I’d venture to say that not all animals behave in an extraordinary manner at all times as is found with humans but similar to humans, their capacity for emotions cannot be ignored.” – John Bergdoll, Vegan Ripple Effect


AMAZON review
5 stars, An Eye Opener
Reviewed in Australia 🇦🇺 on 15 January 2023

This is a surprising book—not at all what I expected. It begins with a conference of scientists. They called it The Cambridge Declaration of Consciousness—and concludes that animals are like us. Our thoughts need to extend to all sentient beings, who like us feel pain, humiliation, fear, sadness, anxiety, joy, love, jealousy, embarrassment, disappointment, despair, grief, feelings of friendship, exuberance, amusement, depression, pleasure, compassion, relief, respect and a range of other feelings and sensations. They show us that there is a thinking, feeling, complex creature there.

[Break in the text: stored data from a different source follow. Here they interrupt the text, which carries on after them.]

(* ===== verification/LoopTermination.v ===== *)
(** * The execution loop ends

    Every turn of the loop starts an attempt at a step; attempts are numbered, a step has
    a limit of them, and nothing in the loop adds steps.  So the attempts that are left to
    the run ([attempts_left]) go down with every turn. *)

From S2P Require Import Prelude Records Errors Json Regex Redaction Tenancy.
From S2P Require Import WorkflowModels.
From S2P Require Import Storage Collections PlanStorage Checkpoint Events PlanValidation.
From S2P Require Import PlanSpec PlanRecords PlanReading WorkflowRepository.
From S2P Require Import PlanRepository.
From S2P Require Import PlanDecisions PlanAttempts MemoryRepository PlanResults.
From S2P Require Import PlanEffects.
From S2P Require Import WorkflowCoordinator PlanGenerator PlanService Recovery.
From S2P Require Import Continuation.
From S2P Require Import PlanExecution PlanLoop WorkflowSpec WorkflowRefinement.
From S2P Require Import PlanRefinement PlanAttemptRefinement PlanHistory PlanSystem.
From S2P Require Import ExecutionRefinement ExecutionFacts WorkflowHistory.
From S2P Require Import CheckpointWriting.
From S2P Require Import ExecutionOutcomes.
From stdpp Require Import base gmap strings list relations.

The author has shown great courage in exposing herself so deeply in her research to impart an awareness of the endless cruelty to animals throughout the world to satisfy our needs. There were some parts of this book I had to skim over which I wish I had been braver to read, especially when considering the depths to which the author has gone to bring us this incredible piece of work. She goes into China’s dog and cat meat trade and the illegal global traffic in wildlife, trophy hunting and lion farms in Africa, the blood farms of Uruguay and Argentina, so much more. There are the quotes from great writers and thinkers. Pythagoras: “For as long as man continues to be the ruthless destroyer of other living beings, he will never know health or peace… ” Charles Darwin: “When I think of the suffering of animals throughout the centuries, it is more than I can bear.” And to Ricky Gervais: “Animals are not here for us to do as we please with. We are not their superiors; we are their equals.”

The author writes about the damage to the environment and extinction of wildlife. Billions of animals are killed each year. A meat eater will have consumed about 6,000 animals in their lifetime. There’s an excellent chapter on health—and a list of diseases connected to our diets—and how we can heal. The list of viruses from the animals in wet markets and human interference in their lives is endless—from AIDS to Covid 19. She does bring us hope and in her final chapter “We can be Heroes – A guide” she gives us information on how we can all make a difference in our own small ways to bring a change. An amazing eye opener, well written, insightful and thought provoking – I highly recommend it.